Robust DOA Estimation in the Presence of Mutual Coupling effect with Application in Auxiliary Vehicle Positioning
Subject Areas : Renewable energy
Zahra Dehghani
1
,
Naser Parhizgar
2
,
Hamid Azad
3
1 - Department of Electrical Engineering- Shiraz Branch, Islamic Azad University, Shiraz, Iran
2 - Department of Electrical Engineering- Shiraz Branch, Islamic Azad University, Shiraz, Iran
3 - Department of Electrical Engineering- Shiraz Branch, Islamic Azad University, Shiraz, Iran
Keywords: vehicle positioning, direction of arrival estimation, mutual coupling effect, mutual impedance matrix, vehicle of internet,
Abstract :
As an important branch of the Internet of Vehicles (IoV), vehicle positioning has drawn extensive attention. Traditional positioning systems based on a global positioning system incur long delays, and may fail due to obstructions. In this article, we propose an auxiliary positioning architecture, whose core is to estimate the direction of arrival (DOA) of signals from landmarks, such as wireless access points, utilizing a sensor array in the vehicle.
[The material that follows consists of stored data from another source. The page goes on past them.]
(** The second recovery step without a new password stores the empty
    hash together with the empty salt. *)
Lemma post_recover_step2_clears toKey getPasswordHash s req :
  (post_recover_step2 toKey getPasswordHash s req).2 = sendStatus 204 ->
  truthy (Body.newPassword (body req)) = false ->
  exists u u',
    storage s !! toKey (Body.handle (body req)) = Some u /\
    storage (post_recover_step2 toKey getPasswordHash s req).1
      !! toKey (JStr (User.handle u)) = Some u' /\
    User.password u' = "" /\ User.salt u' = "".
Proof.
  unfold post_recover_step2. intros Hok Hp. rewrite Hp in Hok |- *.
  repeat case_match; simpl in *; try done.
  simplify_eq. eexists _, _. split; [done|]. by rewrite lookup_insert_eq.
Qed.

(** C5, where the code departs from it.  An account is created without a
    password, on a storage that has no such handle; the salt drawn for the
    request is the base64 form of sixteen bytes.  The record that is
    stored has the empty hash, and the drawn salt, not the empty one. *)
Theorem create_without_password_keeps_salt :
  (Instance.create (boot Instance.users) Instance.create_carol).2
    = json 200 (JObj [("handle", JStr "carol")]) /\
  exists u,
    storage (Instance.create (boot Instance.users) Instance.create_carol).1
      !! "user:carol" = Some u /\
    User.password u = "" /\
    User.salt u = "c2FsdHNhbHRzYWx0c2FsdA==" /\
    User.salt u <> "".
Proof.
  split; [by vm_compute|].
  eexists. split; [by vm_compute|]. by simpl.
Qed.

(** ** Administration *)

Section AdminFacts.

Variable toKey : jsval -> string.
Variable DEFAULT_USER_handle : string.

Abbreviation post_disable := (post_disable toKey).
Abbreviation post_demote := (post_demote toKey).
Abbreviation post_delete := (post_delete toKey DEFAULT_USER_handle).

(** C9.  A caller who names their own handle is refused by delete,
    disable and demote with status 400, whatever the state is, and the
    state stays as it was; the message is the one of the self-action
    (a caller has a non-empty handle).  Delete of the handle of the
    default account is refused with status 400 as well and removes
    nothing; for a caller other than the default account the message
    is the one of the fallback. *)
Theorem admin_self_protection (s : State) (req : Request) :
  (Body.handle (body req) = JStr (profile_handle req) ->
     (status_of (post_delete s req).2 = 400 /\ (post_delete s req).1 = s) /\
     (status_of (post_disable s req).2 = 400 /\ (post_disable s req).1 = s) /\
     (status_of (post_demote s req).2 = 400 /\ (post_demote s req).1 = s) /\
     (profile_handle req <> "" ->
        (post_delete s req).2 = json 400 (error "Cannot delete yourself") /\
        (post_disable s req).2 = json 400 (error "Cannot disable yourself") /\
        (post_demote s req).2 = json 400 (error "Cannot demote yourself"))) /\
  (Body.handle (body req) = JStr DEFAULT_USER_handle ->
     status_of (post_delete s req).2 = 400 /\ (post_delete s req).1 = s /\
     (DEFAULT_USER_handle <> "" -> profile_handle req <> DEFAULT_USER_handle ->
        (post_delete s req).2 =
          json 400 (error "Sorry, but the default user cannot be deleted. It is required as a fallback."))).
Proof.
  split.
  - intros Hh. unfold post_delete, post_disable, post_demote.
    rewrite Hh. simpl. rewrite String.eqb_refl.
    destruct (String.eqb_spec (profile_handle req) ""); simpl; naive_solver.
  - intros Hh. unfold post_delete. rewrite Hh. simpl. rewrite String.eqb_refl.
    destruct (String.eqb_spec DEFAULT_USER_handle ""); simpl; [naive_solver|].
    destruct (String.eqb_spec DEFAULT_USER_handle (profile_handle req)); simpl;
      naive_solver.
Qed.

End AdminFacts.

(** ** The public counts *)

Section CountFacts.

Variable KEY_PREFIX : string.

Abbreviation user_values := (user_values KEY_PREFIX).
Abbreviation post_list := (post_list KEY_PREFIX).
Abbreviation get_count := (get_count KEY_PREFIX).

(** C10.  The list and count routes reveal two numbers and nothing
    else.  Both answer 200 with exactly the number of accounts and the
    number of enabled accounts, the two routes answer alike, no string
    occurs as a value in the body (so no handle, name, hash or salt
    does), and the state is not changed; hence two states with the same
    two numbers get identical answers. *)
Theorem public_routes_reveal_counts_only (s1 s2 : State) (req1 req2 : Request) :
  (post_list s1 req1).2 =
    json 200 (JObj [("total", JNum (Z.of_nat (length (user_values (storage s1)))));
                    ("enabled", JNum (Z.of_nat (length
                       (List.filter User.enabled (user_values (storage s1))))))]) /\
  (get_count s1 req1).2 = (post_list s1 req1).2 /\
  string_values (payload_of (post_list s1 req1).2) = [] /\
  string_values (payload_of (get_count s1 req1).2) = [] /\
  (post_list s1 req1).1 = s1 /\ (get_count s1 req1).1 = s1 /\
  (length (user_values (storage s1)) = length (user_values (storage s2)) ->
   length (List.filter User.enabled (user_values (storage s1)))
     = length (List.filter User.enabled (user_values (storage s2))) ->
   (post_list s1 req1).2 = (post_list s2 req2).2 /\
   (get_count s1 req1).2 = (get_count s2 req2).2).
Proof.
  unfold post_list, get_count. simpl.
  do 6 (split; [done|]).
  intros Ht He. by rewrite Ht, He.
Qed.

End CountFacts.

(** ** The properties on concrete requests *)

Lemma login_sixth_attempt_rate_limited_witness :
  Forall (fun r => status_of r = 403)
    (logins Instance.toKey Instance.getPasswordHash (boot Instance.users)
       (Instance.first_attempt :: Instance.more_attempts)).2 /\
  (Instance.login
     (logins Instance.toKey Instance.getPasswordHash (boot Instance.users)
        (Instance.first_attempt :: Instance.more_attempts)).1
     Instance.sixth_attempt).2 = rate_limited_login.
Proof.
  split; [by repeat constructor|].
  unfold Instance.login.
  rewrite (proj2 (proj2 (login_sixth_attempt_rate_limited
                           Instance.toKey Instance.getPasswordHash
                           (boot Instance.users) "10.0.0.7" Instance.first_attempt
                           Instance.more_attempts Instance.sixth_attempt))).
  - reflexivity.
  - reflexivity.
  - repeat constructor.
  - repeat constructor; by vm_compute.
Defined.

(** A code is outstanding for alice and the wrong code 0000 is presented
    from the address of the issuance, which has four points left. *)
Lemma recover_step2_no_partial_state_witness :
  Cache.get (MFA_CACHE Instance.issued) "alice" 2000 = Some "4821" /\
  (Instance.recover2 Instance.issued Instance.verify_wrong).2
    = json 403 (error "Incorrect code") /\
  RateLimiter.remaining recoverLimiter_opts
    (recoverLimiter (Instance.recover2 Instance.issued Instance.verify_wrong).1)
    "10.0.0.7" 2000 = 3%nat /\
  storage (Instance.recover2 Instance.issued Instance.verify_wrong).1 = Instance.users /\
  MFA_CACHE (Instance.recover2 Instance.issued Instance.verify_wrong).1
    = MFA_CACHE Instance.issued.
Proof.
  split; [reflexivity|].
  destruct (proj1 (recover_step2_no_partial_state Instance.toKey Instance.getPasswordHash
                     Instance.issued Instance.verify_wrong Instance.alice)
              eq_refl eq_refl eq_refl eq_refl (or_intror eq_refl))
    as (Hs & Hc & _ & Hl).
  assert (RateLimiter.remaining recoverLimiter_opts (recoverLimiter Instance.issued)
            (ip Instance.verify_wrong) (now Instance.verify_wrong) = 4%nat) as Hr
    by reflexivity.
  rewrite Hr in Hl. destruct Hl as [Hresp Hn].
  split; [exact Hresp|]. split; [exact Hn|]. split; [exact Hs|exact Hc].
Defined.

(** C2 as it is stated fails.  The code 4821 is outstanding for alice and
    four wrong codes have taken the points that the issuance left to the
    address.  A further request whose code, 0000, is not the cached one is
    answered 429, not 403 "Incorrect code", and no point is consumed: the
    state is as before. *)
Lemma recover_step2_mismatch_rate_limited :
  storage (Instance.refused 4) !! Instance.toKey (JStr "alice") = Some Instance.alice /\
  User.enabled Instance.alice = true /\
  Cache.get (MFA_CACHE (Instance.refused 4)) "alice" 2000 = Some "4821" /\
  Body.code (body Instance.verify_wrong) = JStr "0000" /\
  RateLimiter.remaining recoverLimiter_opts (recoverLimiter (Instance.refused 4))
    "10.0.0.7" 2000 = 0%nat /\
  (Instance.recover2 (Instance.refused 4) Instance.verify_wrong).2
    = json 429 (error "Too many attempts. Try again later or contact your admin.") /\
  (Instance.recover2 (Instance.refused 4) Instance.verify_wrong).2
    <> json 403 (error "Incorrect code") /\
  (Instance.recover2 (Instance.refused 4) Instance.verify_wrong).1 = Instance.refused 4.
Proof. repeat split; by vm_compute. Qed.

Lemma login_passwordless_witness :
  (Instance.login (boot Instance.users)
     (with_password Instance.login_guest (JStr "whatever"))).2
    = json 200 (JObj [("handle", JStr "guest")]) /\
  (Instance.login (boot Instance.users)
     (with_password Instance.login_guest JUndefined)).2
    = json 200 (JObj [("handle", JStr "guest")]).
Proof.
  unfold Instance.login.
  rewrite 2!(login_passwordless Instance.toKey Instance.getPasswordHash
               (boot Instance.users) Instance.login_guest Instance.guest);
    try reflexivity; by vm_compute.
Defined.

Lemma login_unknown_vs_disabled_witness :
  status_of (Instance.login (boot Instance.users) Instance.login_unknown).2
    = status_of (Instance.login (boot Instance.users) Instance.login_disabled).2.
Proof.
  apply (login_unknown_vs_disabled Instance.toKey Instance.getPasswordHash
           (boot Instance.users) Instance.login_unknown Instance.login_disabled
           Instance.bob); reflexivity.
Defined.

(** C4 as it is stated fails: the unknown handle and the disabled account
    get different messages. *)
Lemma login_disabled_message_differs :
  storage (boot Instance.users) !! Instance.toKey (JStr "nobody") = None /\
  storage (boot Instance.users) !! Instance.toKey (JStr "bob") = Some Instance.bob /\
  User.enabled Instance.bob = false /\
  (Instance.login (boot Instance.users) Instance.login_unknown).2
    = json 403 (error "Incorrect credentials") /\
  (Instance.login (boot Instance.users) Instance.login_disabled).2
    = json 403 (error "User is disabled") /\
  payload_of (Instance.login (boot Instance.users) Instance.login_unknown).2
    <> payload_of (Instance.login (boot Instance.users) Instance.login_disabled).2.
Proof. repeat split; by vm_compute. Qed.

Lemma recover_challenge_expires_witness :
  Cache.get (MFA_CACHE Instance.issued) "alice" 299999 = Some "4821" /\
  (Instance.recover2 Instance.issued (Instance.verify 300000)).2
    = json 403 (error "Incorrect code").
Proof.
  split; [reflexivity|].
  apply (recover_challenge_expires Instance.toKey Instance.getPasswordHash
           (boot Instance.users) Instance.issue (Instance.verify 300000)).
  - reflexivity.
  - reflexivity.
  - left. reflexivity.
  - by vm_compute.
Defined.

Lemma recover_challenge_single_use_witness :
  (Instance.recover2 Instance.issued (Instance.verify 1000)).2 = sendStatus 204 /\
  (Instance.recover2 (Instance.recover2 Instance.issued (Instance.verify 1000)).1
     (Instance.verify 2000)).2 = json 403 (error "Incorrect code").
Proof.
  split; [reflexivity|].
  apply (recover_challenge_single_use Instance.toKey Instance.getPasswordHash
           Instance.issued (Instance.verify 1000) (Instance.verify 2000) Instance.alice);
    reflexivity.
Defined.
Due to space limitations, the array may be placed in an arbitrary geometry and may suffer from mutual coupling effects, and it is possible that the effect of mutual coupling between the array elements greatly reduces the independence of the elements of the array, and this effect involves the interaction of each element with its nearby objects. Mutual coupling in antenna arrays can critically degrade the performance of signal processing algorithms. In this paper, a new and accurate form of mutual impedance matrix (MIM) is used to compensate for the effect of mutual coupling in uniform linear arrays (ULA) by a new method based on solving the boundary value problem for all array elements. By using the MIM in the DOA estimation algorithms, these algorithms will be robust to the mutual coupling effect. The simulation results confirm the performance improvement of the proposed DOA estimation algorithm. The proposed architecture can obtain robust self-localization with existing vehicular ad hoc networks, and it can collaborate with other positioning systems to provide a safe driving environment.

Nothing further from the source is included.